Found proper noun before a verb: Berlin


## Similarity between sentences and words

In [57]:
# Load a larger pipeline with vectors
nlp = spacy.load("en_core_web_md")

# Compare two documents
doc1 = nlp("I like fast food")
doc2 = nlp("I like pizza")
print(doc1.similarity(doc2))

0.8698332283318978


#### Word vectors

In [None]:
doc = nlp("I have a banana")
# Access the vector via the token.vector attribute
print(doc[3].vector)

## Rule-based Matching

In [58]:
# Initialize with the shared vocab
matcher = Matcher(nlp.vocab)

# Patterns are lists of dictionaries describing the tokens
pattern = [{"LEMMA": "love", "POS": "VERB"}, {"LOWER": "cats"}]
matcher.add("LOVE_CATS", [pattern])

# Operators can specify how often a token should be matched
pattern = [{"TEXT": "very", "OP": "+"}, {"TEXT": "happy"}]
matcher.add("VERY_HAPPY", [pattern])

# Calling matcher on doc returns list of (match_id, start, end) tuples
doc = nlp("I love cats and I'm very very happy")
matches = matcher(doc)

In [59]:
matches

[(9137535031263442622, 1, 3),
 (2447047934687575526, 7, 9),
 (2447047934687575526, 6, 9)]

### Adding statistical prediction

In [None]:
matcher = Matcher(nlp.vocab)
matcher.add("DOG", [[{"LOWER": "golden"}, {"LOWER": "retriever"}]])
doc = nlp("I have a Golden Retriever")

for match_id, start, end in matcher(doc):
    span = doc[start:end]
    print("Matched span:", span.text)
    # Get the span's root token and root head token
    print("Root token:", span.root.text)
    print("Root head token:", span.root.head.text)
    # Get the previous token and its POS tag
    print("Previous token:", doc[start - 1].text, doc[start - 1].pos_)

## Phrase matcher

The phrase matcher is another helpful tool to find sequences of words in your data. It performs a keyword search on the document, but instead of only finding strings, it gives you direct access to the tokens in context. 
It takes Doc objects as patterns. It's also really fast. This makes it very useful for matching large dictionaries and word lists on large volumes of text.

In [62]:
from spacy.matcher import PhraseMatcher

matcher = PhraseMatcher(nlp.vocab)

pattern = nlp("Golden Retriever")
matcher.add("DOG", [pattern])
doc = nlp("I have a Golden Retriever")

# Iterate over the matches
for match_id, start, end in matcher(doc):
    # Get the matched span
    span = doc[start:end]
    print("Matched span:", span.text)

Matched span: Golden Retriever


### Exercise

In [61]:
nlp = spacy.load("en_core_web_sm")
doc = nlp(
    "Twitch Prime, the perks program for Amazon Prime members offering free "
    "loot, games and other benefits, is ditching one of its best features: "
    "ad-free viewing. According to an email sent out to Amazon Prime members "
    "today, ad-free viewing will no longer be included as a part of Twitch "
    "Prime for new members, beginning on September 14. However, members with "
    "existing annual subscriptions will be able to continue to enjoy ad-free "
    "viewing until their subscription comes up for renewal. Those with "
    "monthly subscriptions will have access to ad-free viewing until October 15."
)

# Create the match patterns
pattern1 = [{"LOWER": "amazon"}, {"IS_TITLE": True, "POS": "PROPN"}] # amazon needs to be lowercase
pattern2 = [{"LOWER": "ad"}, {"TEXT": "-"}, {"LOWER": "free"}, {"POS": "NOUN"}] # separating "ad" and "free" in "ad-free"
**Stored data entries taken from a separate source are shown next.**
(* ===== verification/R4JSystem.v ===== *)
(** The services of the reward-for-justice application as one transition
    system: the requests, what an object in memory still has in common with its
    row, and the states that any sequence of requests reaches. *)

From S2P Require Import Prelude Python Choices Orm Models World Apps.
From S2P Require Import R4JModels R4JFields R4JCriminals R4JReports R4JBounties.
#[local] Open Scope Z_scope.

(** * Requests *)

Inductive profile_request : Type :=
| CreateCriminal (created_by : option Z) (first_name last_name : string) (gender : Gender.t)
    (national_code : string) (birth_date : option Z)
    (country province city description crimes_summary other_info : string)
| UpdateCriminal (criminal : R4JCriminal) (fields : list criminal_field)
| SoftDeleteCriminal (criminal : R4JCriminal)
| PublishCriminal (criminal : R4JCriminal)
| UnpublishCriminal (criminal : R4JCriminal)
| AddAlias (criminal : R4JCriminal) (alias : string)
| RemoveAlias (alias : R4JCriminalAlias)
| AddPhone (criminal : R4JCriminal) (number label : string) (is_public : bool) (notes : string)
| UpdatePhone (phone : R4JCriminalPhone) (fields : list phone_field)
| RemovePhone (phone : R4JCriminalPhone)
| AddSocial (criminal : R4JCriminal) (platform handle_or_url : string) (is_public : bool)
| UpdateSocial (social : R4JCriminalSocial) (fields : list social_field)
| RemoveSocial (social : R4JCriminalSocial)
| AddPhoto (criminal : R4JCriminal) (path caption : string) (is_primary : bool) (order : Z)
| SetPrimaryPhoto (photo : R4JCriminalPhoto)
| RemovePhoto (photo : R4JCriminalPhoto)
| AddAttachment (criminal : R4JCriminal) (file : Upload) (title : string)
    (kind : CriminalAttachmentKind.t) (description : string) (is_public : bool) (uploaded_by : option Z)
| RemoveAttachment (attachment : R4JCriminalAttachment)
| ReviewCustody (event : R4JEvidenceCustodyEvent) (actor : option Z)
    (event_type : EvidenceCustodyEventType.t) (note : string)
| SetVisibility (criminal : R4JCriminal) (field_name : PublicVisibilityField.t) (is_public : bool).

Inductive report_request : Type :=
| SubmitReport (criminal : R4JCriminal) (submitted_by : Z) (s : Suggestions)
| RequestReportCancel (report : R4JReport)
| ApproveReportCancel (report : R4JReport) (admin : Z) (admin_note : string)
| RejectReportCancel (report : R4JReport) (admin_note : string)
| ReviewReport (detail : ReportDetail) (reviewed_by : Z) (decisions : Decisions) (admin_note : string).

Inductive bounty_request : Type :=
| SetBounty (criminal user amount_toman : Z)
| RequestBountyCancel (bounty : R4JBounty)
| ApproveBountyCancel (bounty : R4JBounty) (admin_note : string)
| RejectBountyCancel (bounty : R4JBounty) (admin_note : string).

Inductive r4j_request : Type :=
| OnProfile (q : profile_request)
| OnReport (q : report_request)
| OnBounty (q : bounty_request).

(** The service of a request; what it returns is left out. *)
Definition run {A} (m : RM A) : RM unit := _ ← m; mret tt.

Definition serve_profile (q : profile_request) : RM unit :=
  match q with
  | CreateCriminal by_ f l g n b c p ci d s o => run (create_criminal by_ f l g n b c p ci d s o)
  | UpdateCriminal x fs => run (update_criminal x fs)
  | SoftDeleteCriminal x => soft_delete_criminal x
  | PublishCriminal x => run (publish_criminal x)
  | UnpublishCriminal x => run (unpublish_criminal x)
  | AddAlias x a => run (add_alias x a)
  | RemoveAlias a => remove_alias a
  | AddPhone x n l p t => run (add_phone x n l p t)
  | UpdatePhone x fs => run (update_phone x fs)
  | RemovePhone x => remove_phone x
  | AddSocial x p h b => run (add_social x p h b)
  | UpdateSocial x fs => run (update_social x fs)
  | RemoveSocial x => remove_social x
  | AddPhoto x p c b o => run (add_photo x p c b o)
  | SetPrimaryPhoto x => run (set_primary_photo x)
  | RemovePhoto x => remove_photo x
  | AddAttachment x f t k d b u => run (add_attachment x f t k d b u)
  | RemoveAttachment a => remove_attachment a
  | ReviewCustody e a t n => run (record_evidence_custody_review e a t n)
  | SetVisibility x f b => run (upsert_field_visibility x f b)
  end.

Definition serve_report (q : report_request) : RM unit :=
  match q with
  | SubmitReport x u s => run (submit_report x u s)
  | RequestReportCancel r => run (request_report_cancel r)
  | ApproveReportCancel r a n => run (approve_report_cancel r a n)
  | RejectReportCancel r n => run (reject_report_cancel r n)
  | ReviewReport d u ds n => run (review_report d u ds n)
  end.

Definition serve_bounty (q : bounty_request) : RM unit :=
  match q with
  | SetBounty c u a => run (set_or_update_bounty c u a)
  | RequestBountyCancel b => run (request_bounty_cancel b)
  | ApproveBountyCancel b n => run (approve_bounty_cancel b n)
  | RejectBountyCancel b n => run (reject_bounty_cancel b n)
  end.

Definition serve (q : r4j_request) : RM unit :=
  match q with
  | OnProfile q => serve_profile q
  | OnReport q => serve_report q
  | OnBounty q => serve_bounty q
  end.

(** * Objects that were read before *)

(** The row of an object is still stored, and agrees with it in [same]. *)
Definition read_before {A} `{Model R4JDB A} (same : A -> A -> Prop) (db : R4JDB) (x : A) : Prop :=
  exists row, rows_of db !! pk (DB := R4JDB) x = Some row /\ same x row.

(** What no service changes: the profile of a bounty, the file of an attachment. *)
Definition same_profile (x row : R4JBounty) : Prop := bty_criminal x = bty_criminal row.
Definition same_file (x row : R4JReportAttachment) : Prop := rat_file_sha256 x = rat_file_sha256 row.

(** Nothing is asked of the status of an object, which may have changed since. *)
Definition admissible (db : R4JDB) (q : r4j_request) : Prop :=
  match q with
  | OnBounty (RequestBountyCancel b) | OnBounty (ApproveBountyCancel b _)
  | OnBounty (RejectBountyCancel b _) => read_before same_profile db b
  | OnReport (ReviewReport d _ _ _) => Forall (read_before same_file db) (rd_attachments d)
  | _ => True
  end.

Definition empty_db : R4JDB :=
  mkR4JDB (mkTable ∅ 1) (mkTable ∅ 1) (mkTable ∅ 1) (mkTable ∅ 1) (mkTable ∅ 1) (mkTable ∅ 1)
    (mkTable ∅ 1) (mkTable ∅ 1) (mkTable ∅ 1) (mkTable ∅ 1) (mkTable ∅ 1) (mkTable ∅ 1)
    (mkTable ∅ 1) (mkTable ∅ 1) (mkTable ∅ 1).

(** The states that requests reach, each at a time of its own, whether they
    succeed or fail. *)
Inductive r4j_reachable : R4JDB -> Prop :=
| r4j_start : r4j_reachable empty_db
| r4j_step env db q : r4j_reachable db -> admissible db q -> r4j_reachable (serve q env db).2.

(** * The slug of a profile *)

(** A slug is always found, and no profile has it, not even a deleted one. *)
Lemma criminal_slug_is_found env first_name last_name db :
  exists s, generate_unique_slug env first_name last_name db = Some s /\
    forall i c, rows_of (A := R4JCriminal) db !! i = Some c -> crm_slug c <> s.
Proof.
  unfold generate_unique_slug. cbv zeta. set (base := str_or _ _).
  destruct (first_free_found (fun s => qs_exists (all_filter (fun x : R4JCriminal => str_eqb (crm_slug x) s) db))
    (criminal_slug base) (crm_slug <$> qs_list (rows_of db)) base 2) as (s & Hs & Hfree).
  - intros s (i & c & Hc)%qs_exists_spec. apply map_lookup_filter_Some in Hc as [Hi Hs].
    apply bool_decide_eq_true in Hs as <-. apply list_elem_of_fmap_2. unfold qs_list.
    change (i, c).2 with c. change c with ((i, c).2) at 1. apply list_elem_of_fmap_2.
    by apply elem_of_map_to_list.
  - intros y z Hy Hz Heq. unfold criminal_slug in Heq.
    pose proof (parse_digits_pretty false y ltac:(lia)) as Py.
    pose proof (parse_digits_pretty false z ltac:(lia)) as Pz.
    pose proof (after_last_dash_inj _ _ _ _ _ _ Heq Py Pz) as Hc. congruence.
  - exists s. unfold qs_list in Hs. rewrite !length_fmap, length_map_to_list in Hs.
    split; [exact Hs|]. intros i c Hi <-. eapply qs_exists_false; [exact Hfree|].
    apply map_lookup_filter_Some. split; [exact Hi|]. by apply bool_decide_eq_true.
Qed.

(** * What a run that returns does to the state *)

Definition runs {A} (T : R4JDB -> R4JDB -> Prop) (m : RM A) : Prop :=
  forall env db a db', m env db = (Ok a, db') -> T db db'.

Section Runs.
Context (T : R4JDB -> R4JDB -> Prop) `{!PreOrder T}.

Lemma steps_bind {A B} (m : RM A) (k : A -> RM B) :
  runs T m -> (forall a, runs T (k a)) -> runs T (m ≫= k).
Proof. intros Hm Hk env db b db' (a & s & H1 & H2)%bind_ok_inv. etrans; [by eapply Hm|by eapply Hk]. Qed.

Lemma runs_pure {A} (m : RM A) : (forall env db, (m env db).2 = db) -> runs T m.
Proof. intros Hm env db a db' Hr. specialize (Hm env db). rewrite Hr in Hm. simpl in Hm. by subst. Qed.

Lemma steps_atomic {A} (m : RM A) : runs T m -> runs T (atomic m).
Proof. intros Hm env db a db' Hr%atomic_ok_inv. by eapply Hm. Qed.

Lemma runs_for_fold {A B} (body : A -> B -> RM A) l acc :
  (forall acc x, x ∈ l -> runs T (body acc x)) -> runs T (for_fold body acc l).
Proof.
  revert acc. induction l as [|x l IH]; intros acc Hbody; simpl; [by apply runs_pure|].
  apply steps_bind; [apply Hbody; by left|]. intros a. apply IH. intros b y Hy. apply Hbody. by right.
Qed.

Lemma runs_create {A} `{Model R4JDB A} (mk : Z -> Z -> A) :
  (forall now db, T db (add_row (mk (next_id (table_of db)) now) db)) -> runs T (create mk : RM A).
Proof. intros HT env db a db' (-> & _ & ->)%create_ok_inv. apply HT. Qed.

Lemma runs_update_row {A} `{Model R4JDB A} i (upd : A -> A) :
  (forall x db, rows_of db !! i = Some x -> T db (set_row i (upd x) db)) ->
  runs T (update_row i upd : RM unit).
Proof. intros HT env db a db' (x & Hx & _ & ->)%update_row_ok_inv. by apply HT. Qed.

Lemma runs_modify (f : R4JDB -> R4JDB) : (forall db, T db (f db)) -> runs T (modify f : RM unit).
Proof. intros HT env db a db' ->%modify_ok_inv. apply HT. Qed.

Lemma runs_get_or_create {A} `{Model R4JDB A} P (mk : Z -> Z -> A) :
  runs T (create mk : RM A) -> runs T (get_or_create P mk : RM (A * bool)).
Proof.
  intros Hc. unfold get_or_create. apply steps_bind; [by apply runs_pure|].
  intros [x|]; [by apply runs_pure|]. apply steps_bind; [by apply steps_atomic|].
  intros y. by apply runs_pure.
Qed.

Lemma runs_objects_get {A} `{Model R4JDB A} i : runs T (objects_get i : RM A).
Proof. intros env db a db' (-> & _)%objects_get_ok_inv. reflexivity. Qed.

Lemma runs_base_get {A} `{Model R4JDB A} i : runs T (base_get i : RM A).
Proof. intros env db a db' (-> & _)%base_get_ok_inv. reflexivity. Qed.

Lemma steps_raise {A} e : runs T (raise e : RM A).
Proof. by intros env db a db'. Qed.

(** Every service is atomic: one that fails leaves the state alone. *)
Lemma run_atomic_at {A} (m : RM A) env db :
  (forall a db', m env db = (Ok a, db') -> T db db') -> T db (run (atomic m) env db).2.
Proof.
  intros Hm. unfold run. rewrite bind_unfold. destruct (atomic m env db) as [[a|e] s] eqn:Hr; simpl.
  - apply atomic_ok_inv in Hr. by eapply Hm.
  - apply atomic_raise_inv in Hr as ->. reflexivity.
Qed.

Lemma run_atomic {A} (m : RM A) env db : runs T m -> T db (run (atomic m) env db).2.
Proof. intros Hm. apply run_atomic_at. intros a s Hr. by eapply Hm. Qed.

Lemma atomic_run {A} (m : RM A) env db : runs T m -> T db (atomic m env db).2.
Proof. intros Hm. apply (atomic_preserves (T db)); [reflexivity|]. intros a s Hr. by eapply Hm. Qed.
End Runs.

Create HintDb runs discriminated.

(** [solve_runs] decomposes a service; what it does to the tables is left to
    the hints of the database [runs]. *)
Ltac solve_runs :=
  repeat first
    [ progress intros
    | solve [auto with runs nocore]
    | apply steps_raise
    | apply runs_objects_get; typeclasses eauto
    | apply runs_base_get; typeclasses eauto
    | apply steps_bind; [typeclasses eauto| |]
    | apply steps_atomic
    | apply runs_get_or_create; [typeclasses eauto|]
    | apply runs_for_fold; [typeclasses eauto|]
    | apply runs_pure; [typeclasses eauto|first [done|intros ? ?; unfold raise_if; by case_match]]
    | case_match ].

(** The bodies of the services. *)
Ltac open_services :=
  unfold create_criminal, update_criminal, soft_delete_criminal, publish_criminal, unpublish_criminal,
    add_alias, remove_alias, add_phone, update_phone, remove_phone, add_social, update_social,
    remove_social, add_photo, set_primary_photo, remove_photo, add_attachment, remove_attachment,
    record_evidence_custody_review, upsert_field_visibility, submit_report, request_report_cancel,
    approve_report_cancel, reject_report_cancel, review_report, set_or_update_bounty,
    request_bounty_cancel, approve_bounty_cancel, reject_bounty_cancel, move_bounty.

(** The parts that services share. *)
Ltac open_parts :=
  unfold save_report, for_each, submit_field_change, submit_alias, submit_phone, submit_social,
    submit_attachment, apply_field_changes_to_criminal, review_changes, save_change,
    apply_suggestion_decisions, save_suggestion, apply_alias_suggestion, apply_phone_suggestion,
    apply_social_suggestion, promote_report_attachment, demote, promote, finalize_evidence_hash,
    save_hash, create_custody_event, event_target, timezone_now.

Ltac serve_atomic T :=
  open_services; first [apply (run_atomic T) | apply (atomic_run T)].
# Initialize the Matcher and add the patterns
matcher = Matcher(nlp.vocab)
matcher.add("PATTERN1", [pattern1])
matcher.add("PATTERN2", [pattern2])

# Iterate over the matches
for match_id, start, end in matcher(doc):
    # Print pattern string name and text of matched span
    print(doc.vocab.strings[match_id], doc[start:end].text)

PATTERN1 Amazon Prime
PATTERN2 ad-free viewing
PATTERN1 Amazon Prime
PATTERN2 ad-free viewing
PATTERN2 ad-free viewing
PATTERN2 ad-free viewing


### Summary of pipeline components

* tagger (Part-of-speech tagger) --> `Token.tag`, `Token.pos`
* parser (Dependency parser) --> `Token.dep`, `Token.head`, `Doc.sents`, `Doc.noun_chunks`
* ner (Named entity recognizer) -->	`Doc.ents`, `Token.ent_iob`, `Token.ent_type`
* textcat (Text classifier) -->	`Doc.cats`

List of pipeline component names: `nlp.pipe_names` 

## Custom components


A pipeline component is a function or callable that takes a doc, modifies it and returns it, so it can be processed by the next component in the pipeline.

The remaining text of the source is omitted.